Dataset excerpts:
(** ** Calls and results *)

Record ToolCall := mk_tool_call {
  cl_id : string;
  cl_name : string;
  cl_arguments : string;
}.
Definition call_of (c : AgentToolCall) : ToolCall := mk_tool_call (tc_id c) (tc_name c) (tc_arguments c).

Record AgentToolResult := mk_tool_result {
  rt_tool_call_id : string;
  rt_content : string;
  rt_details : option string;
  rt_usage : option ModelUsage;
  rt_added_tool_names : list string;
  rt_terminate : bool;
  rt_is_error : bool;
  rt_failure : option ToolFailure;
}.

Record ToolUpdate := mk_tool_update {
  up_content : string;
  up_details : option string;
  up_activity : option string;
}.

(** [ToolError] of [error.rs]. *)
Inductive ToolError :=
| ToolInvalidArguments (tool message : string)
| ToolBlocked (tool reason : string)
| ToolExecution (tool message : string)
| ToolClassified (tool message : string) (failure : ToolFailure)
| ToolCancelled (tool : string).

(** [with_failure] stands for the assignment [result.failure = ...]. *)
Definition with_failure (r : AgentToolResult) (failure : option ToolFailure) : AgentToolResult :=
  mk_tool_result (rt_tool_call_id r) (rt_content r) (rt_details r) (rt_usage r) (rt_added_tool_names r)
    (rt_terminate r) (rt_is_error r) failure.

(** [error_tool_result]. *)
Definition error_tool_result (call : ToolCall) (content : string) : AgentToolResult :=
  mk_tool_result (cl_id call) content None None [] false true (Some failure_recoverable).

(** The result written for a call that cancellation stopped. *)
Definition OPERATION_ABORTED : string := "Operation aborted".
Definition aborted_tool_result (call : ToolCall) : AgentToolResult :=
  with_failure (error_tool_result call OPERATION_ABORTED) (Some failure_cancelled).

(** [tool_error_message], [error_tool_result_from_error]. *)
Definition tool_error_message (error : ToolError) : string :=
  match error with
  | ToolInvalidArguments _ message | ToolExecution _ message | ToolClassified _ message _ => message
  | ToolBlocked _ reason => reason
  | ToolCancelled _ => OPERATION_ABORTED
  end.
Definition error_tool_result_from_error (call : ToolCall) (error : ToolError) : AgentToolResult :=
  with_failure (error_tool_result call (tool_error_message error))
    (match error with
     | ToolInvalidArguments _ _ => Some failure_invalid_arguments
     | ToolClassified _ _ failure => Some failure
     | ToolCancelled _ => Some failure_cancelled
     | ToolBlocked _ _ | ToolExecution _ _ => Some failure_recoverable
     end).

(** [normalize_result_failure]. *)
Definition normalize_result_failure (r : AgentToolResult) : AgentToolResult :=
  let r := if rt_is_error r && negb (reported (rt_failure r)) then with_failure r (Some failure_recoverable) else r in
  if negb (rt_is_error r) then with_failure r None else r.

(** [Replacement], [AfterToolCall] of [hooks.rs]. *)
Inductive Replacement (A : Type) := Keep | Replace (value : A).
Arguments Keep {A}.
Arguments Replace {A} value.
Definition replaced {A} (r : Replacement A) (old : A) : A := match r with Keep => old | Replace value => value end.

Record AfterToolCall := mk_after {
  af_content : Replacement string;
  af_details : Replacement (option string);
  af_is_error : Replacement bool;
  af_failure : Replacement (option ToolFailure);
  af_usage : Replacement ModelUsage;
  af_added_tool_names : Replacement (list string);
  af_terminate : option bool;
}.
Definition after_default : AfterToolCall := mk_after Keep Keep Keep Keep Keep Keep None.

(** [apply_after_tool_call]. *)
Definition apply_after_tool_call (r : AgentToolResult) (after : AfterToolCall) : AgentToolResult :=
  mk_tool_result (rt_tool_call_id r) (replaced (af_content after) (rt_content r))
    (replaced (af_details after) (rt_details r))
    (match af_usage after with Replace usage => Some usage | Keep => rt_usage r end)
    (replaced (af_added_tool_names after) (rt_added_tool_names r)) (default (rt_terminate r) (af_terminate after))
    (replaced (af_is_error after) (rt_is_error r))
    (replaced (af_failure after)
       (match af_is_error after with Replace false => None | _ => rt_failure r end)).

(** ** Tools and their registry *)

Inductive ToolExecutionMode := Sequential | Parallel.
Inductive CancellationSettlementMode := DropFuture | AwaitFuture.
Inductive CompositionAccess := NoComposition | CatalogAccess | CallAccess.
Inductive ToolExposure := Direct | Deferred | Composition.
#[export] Instance tool_exposure_eq_dec : EqDecision ToolExposure.
Proof. solve_decision. Defined.
#[export] Instance tool_execution_mode_eq_dec : EqDecision ToolExecutionMode.
Proof. solve_decision. Defined.
#[export] Instance settlement_mode_eq_dec : EqDecision CancellationSettlementMode.
Proof. solve_decision. Defined.
#[export] Instance composition_access_eq_dec : EqDecision CompositionAccess.
Proof. solve_decision. Defined.

(** [AgentTool]: the answers of its methods; running it belongs to the host. *)
Record AgentTool := mk_agent_tool {
  at_name : string;
  at_description : string;
  at_schema : JsonValue;
  at_execution_mode : ToolExecutionMode;
  at_requires_exclusive_batch : bool;
  at_cancellation_settlement_mode : CancellationSettlementMode;
  at_exposure : ToolExposure;
  at_composition_access : CompositionAccess;
  at_script_callable : bool;
}.

(** [ToolDeclaration::from_tool]. *)
Definition declaration_of (tool : AgentTool) : ToolDeclaration :=
  mk_tool (at_name tool) (at_description tool) (at_schema tool).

■ ASSIGNMENT
Every line above must be reproduced exactly as it stands.

■ SOLUTION TO THE EXERCISE
(** ** Calls and results *)

Record ToolCall := mk_tool_call {
  cl_id : string;
  cl_name : string;
  cl_arguments : string;
}.
Definition call_of (c : AgentToolCall) : ToolCall := mk_tool_call (tc_id c) (tc_name c) (tc_arguments c).

Record AgentToolResult := mk_tool_result {
  rt_tool_call_id : string;
  rt_content : string;
  rt_details : option string;
  rt_usage : option ModelUsage;
  rt_added_tool_names : list string;
  rt_terminate : bool;
  rt_is_error : bool;
  rt_failure : option ToolFailure;
}.

Record ToolUpdate := mk_tool_update {
  up_content : string;
  up_details : option string;
  up_activity : option string;
}.

(** [ToolError] of [error.rs]. *)
Inductive ToolError :=
| ToolInvalidArguments (tool message : string)
| ToolBlocked (tool reason : string)
| ToolExecution (tool message : string)
| ToolClassified (tool message : string) (failure : ToolFailure)
| ToolCancelled (tool : string).

(** [with_failure] stands for the assignment [result.failure = ...]. *)
Definition with_failure (r : AgentToolResult) (failure : option ToolFailure) : AgentToolResult :=
  mk_tool_result (rt_tool_call_id r) (rt_content r) (rt_details r) (rt_usage r) (rt_added_tool_names r)
    (rt_terminate r) (rt_is_error r) failure.

(** [error_tool_result]. *)
Definition error_tool_result (call : ToolCall) (content : string) : AgentToolResult :=
  mk_tool_result (cl_id call) content None None [] false true (Some failure_recoverable).

(** The result written for a call that cancellation stopped. *)
Definition OPERATION_ABORTED : string := "Operation aborted".
Definition aborted_tool_result (call : ToolCall) : AgentToolResult :=
  with_failure (error_tool_result call OPERATION_ABORTED) (Some failure_cancelled).

(** [tool_error_message], [error_tool_result_from_error]. *)
Definition tool_error_message (error : ToolError) : string :=
  match error with
  | ToolInvalidArguments _ message | ToolExecution _ message | ToolClassified _ message _ => message
  | ToolBlocked _ reason => reason
  | ToolCancelled _ => OPERATION_ABORTED
  end.
Definition error_tool_result_from_error (call : ToolCall) (error : ToolError) : AgentToolResult :=
  with_failure (error_tool_result call (tool_error_message error))
    (match error with
     | ToolInvalidArguments _ _ => Some failure_invalid_arguments
     | ToolClassified _ _ failure => Some failure
     | ToolCancelled _ => Some failure_cancelled
     | ToolBlocked _ _ | ToolExecution _ _ => Some failure_recoverable
     end).

(** [normalize_result_failure]. *)
Definition normalize_result_failure (r : AgentToolResult) : AgentToolResult :=
  let r := if rt_is_error r && negb (reported (rt_failure r)) then with_failure r (Some failure_recoverable) else r in
  if negb (rt_is_error r) then with_failure r None else r.

(** [Replacement], [AfterToolCall] of [hooks.rs]. *)
Inductive Replacement (A : Type) := Keep | Replace (value : A).
Arguments Keep {A}.
Arguments Replace {A} value.
Definition replaced {A} (r : Replacement A) (old : A) : A := match r with Keep => old | Replace value => value end.

Record AfterToolCall := mk_after {
  af_content : Replacement string;
  af_details : Replacement (option string);
  af_is_error : Replacement bool;
  af_failure : Replacement (option ToolFailure);
  af_usage : Replacement ModelUsage;
  af_added_tool_names : Replacement (list string);
  af_terminate : option bool;
}.
Definition after_default : AfterToolCall := mk_after Keep Keep Keep Keep Keep Keep None.

(** [apply_after_tool_call]. *)
Definition apply_after_tool_call (r : AgentToolResult) (after : AfterToolCall) : AgentToolResult :=
  mk_tool_result (rt_tool_call_id r) (replaced (af_content after) (rt_content r))
    (replaced (af_details after) (rt_details r))
    (match af_usage after with Replace usage => Some usage | Keep => rt_usage r end)
    (replaced (af_added_tool_names after) (rt_added_tool_names r)) (default (rt_terminate r) (af_terminate after))
    (replaced (af_is_error after) (rt_is_error r))
    (replaced (af_failure after)
       (match af_is_error after with Replace false => None | _ => rt_failure r end)).

(** ** Tools and their registry *)

Inductive ToolExecutionMode := Sequential | Parallel.
Inductive CancellationSettlementMode := DropFuture | AwaitFuture.
Inductive CompositionAccess := NoComposition | CatalogAccess | CallAccess.
Inductive ToolExposure := Direct | Deferred | Composition.
#[export] Instance tool_exposure_eq_dec : EqDecision ToolExposure.
Proof. solve_decision. Defined.
#[export] Instance tool_execution_mode_eq_dec : EqDecision ToolExecutionMode.
Proof. solve_decision. Defined.
#[export] Instance settlement_mode_eq_dec : EqDecision CancellationSettlementMode.
Proof. solve_decision. Defined.
#[export] Instance composition_access_eq_dec : EqDecision CompositionAccess.
Proof. solve_decision. Defined.

(** [AgentTool]: the answers of its methods; running it belongs to the host. *)
Record AgentTool := mk_agent_tool {
  at_name : string;
  at_description : string;
  at_schema : JsonValue;
  at_execution_mode : ToolExecutionMode;
  at_requires_exclusive_batch : bool;
  at_cancellation_settlement_mode : CancellationSettlementMode;
  at_exposure : ToolExposure;
  at_composition_access : CompositionAccess;
  at_script_callable : bool;
}.

(** [ToolDeclaration::from_tool]. *)
Definition declaration_of (tool : AgentTool) : ToolDeclaration :=
  mk_tool (at_name tool) (at_description tool) (at_schema tool).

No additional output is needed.